▶ **Provided data**:
☆ ☆ ☆ ☆ ☆
Lemma defaulted_string_member checks d p input v :
  zparse (z_default (z_string checks) (JStr d)) p input = Valid (Some v) ->
  exists s, v = JStr s /\ (input = Some v \/ (input = None /\ s = d)).
Proof.
  simpl. destruct input as [j|].
  - intros H. apply (string_member checks p (Some j)) in H as [Hin [s Hs]].
    exists s. auto.
  - destruct (flat_map _ _); simpl; [|discriminate].
    intros H; inversion H; subst. eauto.
Qed.

Lemma strings_unchanged p items : forall i issues out,
  parse_elements (zparse (z_string [])) p items i = (issues, out) ->
  issues = [] -> out = items /\ Forall (fun x => exists s, x = JStr s) items.
Proof.
  induction items as [|x items IH]; intros i issues out H Hnil; simpl in H.
  - inversion H; auto.
  - destruct (parse_elements _ p items (S i)) as [issues' out'] eqn:E.
    destruct x; simpl in H; inversion H; subst; try discriminate.
    destruct (IH _ _ _ E eq_refl) as [-> Hall]. split; eauto.
Qed.

Lemma anything_unchanged p items : forall i,
  parse_elements (zparse z_any) p items i = ([], items).
Proof.
  induction items as [|x items IH]; intros i; simpl; [reflexivity|].
  rewrite IH. reflexivity.
Qed.



Lemma lookup_defined_key k fields : lookup k fields <> None -> In k (map fst fields).
Proof.
  induction fields as [|[k' v'] rest IH]; simpl; [congruence|].
  destruct (String.eqb k' k) eqn:E; [|auto].
  apply String.eqb_eq in E. auto.
Qed.

Lemma object_valid shape fields result :
  forallb (fun member => always_defined (snd member)) shape = true ->
  safeParse (z_object shape) (JObj fields) = Valid (Some result) ->
  exists out, result = JObj out /\ Forall2 (member_parsed [] fields) shape out.
Proof.
  intros Hdef H. rewrite safeParse_object in H.
  destruct (parse_members shape [] fields) as [issues out] eqn:E.
  destruct issues; simpl in H; [|discriminate].
  inversion H; subst. exists out. split; [reflexivity|].
  apply parse_members_valid; assumption.
Qed.

Lemma object_expected shape input result :
  safeParse (z_object shape) input = Valid (Some result) ->
  exists fields, input = JObj fields.
Proof. destruct input; simpl; try discriminate. eauto. Qed.


End ZodFacts.

(** ** Facts about the handler monad and the client handle *)

Module HandleFacts.
Import JS Zod Runtime Server Expected.
Local Open Scope handler_scope.

Lemma getOpenAI_succeeds st c :
  usable_client (proc st) = Some c ->
  getOpenAI st = (Done c, State (ensured (proc st)) (res st)).
Proof.
  destruct st as [p r].
  cbv [getOpenAI bind gets ret throw new_OpenAI set_openai emit logged modify with_proc
       proc res usable_client ensured].
  destruct (openai p) as [c0|].
  - intros H; inversion H; subst. destruct p; reflexivity.
  - destruct (nonempty (OPENAI_API_KEY (env p))) as [k|]; [|discriminate].
    intros H; inversion H; subst. reflexivity.
Qed.

Lemma getOpenAI_fails st :
  usable_client (proc st) = None ->
  getOpenAI st = (Thrown (Error "OPENAI_API_KEY not set"), st).
Proof.
  destruct st as [p r].
  cbv [getOpenAI bind gets ret throw proc res usable_client].
  destruct (openai p); [discriminate|].
  destruct (nonempty (OPENAI_API_KEY (env p))); [discriminate | reflexivity].
Qed.

Lemma ensured_openai p c : usable_client p = Some c -> openai (ensured p) = Some c.
Proof.
  unfold usable_client, ensured. destruct (openai p) eqn:E.
  - intros H; inversion H; subst. exact E.
  - destruct (nonempty _); [|discriminate]. intros H; inversion H; reflexivity.
Qed.

Lemma ensured_twice p c : usable_client p = Some c -> ensured (ensured p) = ensured p.
Proof.
  intros H. apply ensured_openai in H.
  unfold ensured at 1. rewrite H. reflexivity.
Qed.

Lemma constructions_app t1 t2 :
  constructions (t1 ++ t2) = (constructions t1 + constructions t2)%nat.
Proof. unfold constructions. rewrite filter_app, length_app. reflexivity. Qed.

Lemma gateway_calls_app t1 t2 :
  gateway_calls (t1 ++ t2) = (gateway_calls t1 ++ gateway_calls t2)%list.
Proof. unfold gateway_calls. apply flat_map_app. Qed.

Lemma validations_app t1 t2 :
  validations (t1 ++ t2) = (validations t1 ++ validations t2)%list.
Proof. unfold validations. apply flat_map_app. Qed.

Lemma ensured_gateway_calls p :
  gateway_calls (trace (ensured p)) = gateway_calls (trace p).
Proof.
  unfold ensured. destruct (openai p); [reflexivity|].
  destruct (nonempty _); [|reflexivity].
  simpl. rewrite gateway_calls_app. simpl. apply app_nil_r.
Qed.

Section Combinators.
Context {A B : Type}.

Lemma stable_ret (a : A) : stable (ret a).
Proof. intros st; simpl; auto. Qed.

Lemma stable_throw (e : exn) : stable (@throw A e).
Proof. intros st; simpl; auto. Qed.

Lemma stable_gets (f : state -> A) : stable (gets f).
Proof. intros st; simpl; auto. Qed.

Lemma stable_bind (m : M A) (k : A -> M B) :
  stable m -> (forall a, stable (k a)) -> stable (bind m k).
Proof.
  intros Hm Hk st. unfold bind. specialize (Hm st).
  destruct (m st) as [[a|e] st']; simpl in *; [|exact Hm].
  destruct (Hk a st') as (H1 & H2 & H3 & H4). destruct Hm as (G1 & G2 & G3 & G4).
  repeat split; congruence.
Qed.

Lemma stable_try (m : M A) (h : exn -> M A) :
  stable m -> (forall e, stable (h e)) -> stable (try_catch m h).
Proof.
  intros Hm Hh st. unfold try_catch. specialize (Hm st).
  destruct (m st) as [[a|e] st']; simpl in *; [exact Hm|].
  destruct (Hh e st') as (H1 & H2 & H3 & H4). destruct Hm as (G1 & G2 & G3 & G4).
  repeat split; congruence.
Qed.

Lemma agree_ret (a : A) : agree (ret a).
Proof. intros st1 st2 H; simpl; auto. Qed.

Lemma agree_throw (e : exn) : agree (@throw A e).
Proof. intros st1 st2 H; simpl; auto. Qed.

Lemma agree_bind (m : M A) (k : A -> M B) :
  agree m -> (forall a, agree (k a)) -> agree (bind m k).
Proof.
  intros Hm Hk st1 st2 H. unfold bind. specialize (Hm st1 st2 H).
  destruct (m st1) as [[a1|e1] st1'], (m st2) as [[a2|e2] st2'];
    simpl in *; destruct Hm as [Hout Hsim]; inversion Hout; subst;
    [apply Hk; assumption | auto].
Qed.

Lemma agree_try (m : M A) (h : exn -> M A) :
  agree m -> (forall e, agree (h e)) -> agree (try_catch m h).
Proof.
  intros Hm Hh st1 st2 H. unfold try_catch. specialize (Hm st1 st2 H).
  destruct (m st1) as [[a1|e1] st1'], (m st2) as [[a2|e2] st2'];
    simpl in *; destruct Hm as [Hout Hsim]; inversion Hout; subst;
    [auto | apply Hh; assumption].
Qed.
End Combinators.

Lemma stable_with_res (f : response -> response) : stable (modify (with_res f)).
Proof. intros st; simpl; auto. Qed.

Lemma agree_with_res (f : response -> response) : agree (modify (with_res f)).
Proof.
  intros st1 st2 (H1 & H2 & H3); simpl. split; [reflexivity|].
  repeat split; simpl; congruence.
Qed.

Lemma usable_client_logged e p :
  observation e = true -> usable_client (logged e p) = usable_client p.
Proof.
  intros H. unfold usable_client, logged; simpl.
  rewrite constructions_app.
  destruct e; try discriminate; simpl; rewrite Nat.add_0_r; reflexivity.
Qed.

Lemma stable_emit e : observation e = true -> stable (emit e).
Proof.
  intros H st. unfold emit, modify, with_proc; cbn [fst snd proc res].
  repeat split. apply (usable_client_logged e (proc st) H).
Qed.

Lemma agree_emit e : observation e = true -> agree (emit e).
Proof.
  intros H st1 st2 (H1 & H2 & H3).
  unfold emit, modify, with_proc; cbn [fst snd proc res].
  split; [reflexivity|]. repeat split; auto.
  cbn [proc].
  rewrite (usable_client_logged e (proc st1) H), (usable_client_logged e (proc st2) H).
  assumption.
Qed.

Lemma agree_sent : agree (gets (fun st => headersSent (res st))).
Proof. intros st1 st2 (H1 & H2 & H3); simpl. rewrite H1. repeat split; auto. Qed.

Lemma agree_model : agree (gets (fun st => MODEL (proc st))).
Proof. intros st1 st2 (H1 & H2 & H3); simpl. rewrite H2. repeat split; auto. Qed.

Lemma usable_client_ensured p : usable_client (ensured p) = usable_client p.
Proof.
  unfold usable_client at 2. unfold ensured.
  destruct (openai p) eqn:E.
  - unfold usable_client. rewrite E. reflexivity.
  - destruct (nonempty _) eqn:K; [reflexivity|].
    unfold usable_client. rewrite E, K. reflexivity.
Qed.

Lemma ensured_frame p : env (ensured p) = env p /\ MODEL (ensured p) = MODEL p.
Proof.
  unfold ensured. destruct (openai p); auto. destruct (nonempty _); auto.
Qed.

Lemma ensured_hits p : hits (ensured p) = hits p.
Proof.
  unfold ensured. destruct (openai p); auto. destruct (nonempty _); auto.
Qed.

Lemma stable_getOpenAI : stable getOpenAI.
Proof.
  intros st. destruct (usable_client (proc st)) as [c|] eqn:E.
  - rewrite (getOpenAI_succeeds st E); simpl.
    destruct (ensured_frame (proc st)). repeat split; auto.
    + rewrite usable_client_ensured. exact E.
    + apply ensured_hits.
  - rewrite (getOpenAI_fails st E); simpl. auto.
Qed.

Lemma agree_getOpenAI : agree getOpenAI.
Proof.
  intros st1 st2 (H1 & H2 & H3).
  destruct (usable_client (proc st1)) as [c|] eqn:E.
  - rewrite (getOpenAI_succeeds st1 E).
    rewrite (getOpenAI_succeeds st2 (eq_sym H3)); simpl.
    split; [reflexivity|]. repeat split; simpl; auto.
    + destruct (ensured_frame (proc st1)), (ensured_frame (proc st2)); congruence.
    + rewrite !usable_client_ensured. congruence.
  - rewrite (getOpenAI_fails st1 E).
    rewrite (getOpenAI_fails st2 (eq_sym H3)); simpl.
    split; [reflexivity|]. repeat split; auto. congruence.
Qed.

End HandleFacts.


(** ** Running the handlers *)

Module HandlerFacts.
Import JS Zod Runtime Server Endpoint Expected Further ZodFacts HandleFacts.
Local Open Scope handler_scope.

Lemma bind_done {A B} (m : M A) (k : A -> M B) st a st' :
  m st = (Done a, st') -> bind m k st = k a st'.
Proof. intros H. unfold bind. rewrite H. reflexivity. Qed.

Lemma bind_thrown {A B} (m : M A) (k : A -> M B) st e st' :
  m st = (Thrown e, st') -> bind m k st = (Thrown e, st').
Proof. intros H. unfold bind. rewrite H. reflexivity. Qed.

Lemma try_done {A} (m : M A) (h : exn -> M A) st a st' :
  m st = (Done a, st') -> try_catch m h st = (Done a, st').
Proof. intros H. unfold try_catch. rewrite H. reflexivity. Qed.

Lemma try_thrown {A} (m : M A) (h : exn -> M A) st e st' :
  m st = (Thrown e, st') -> try_catch m h st = h e st'.
Proof. intros H. unfold try_catch. rewrite H. reflexivity. Qed.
☆ ☆ ☆ ☆ ☆
Write out every line of the preceding listing that contains "JObj".

  safeParse (z_object shape) (JObj fields) = Valid (Some result) ->
  exists out, result = JObj out /\ Forall2 (member_parsed [] fields) shape out.
  exists fields, input = JObj fields.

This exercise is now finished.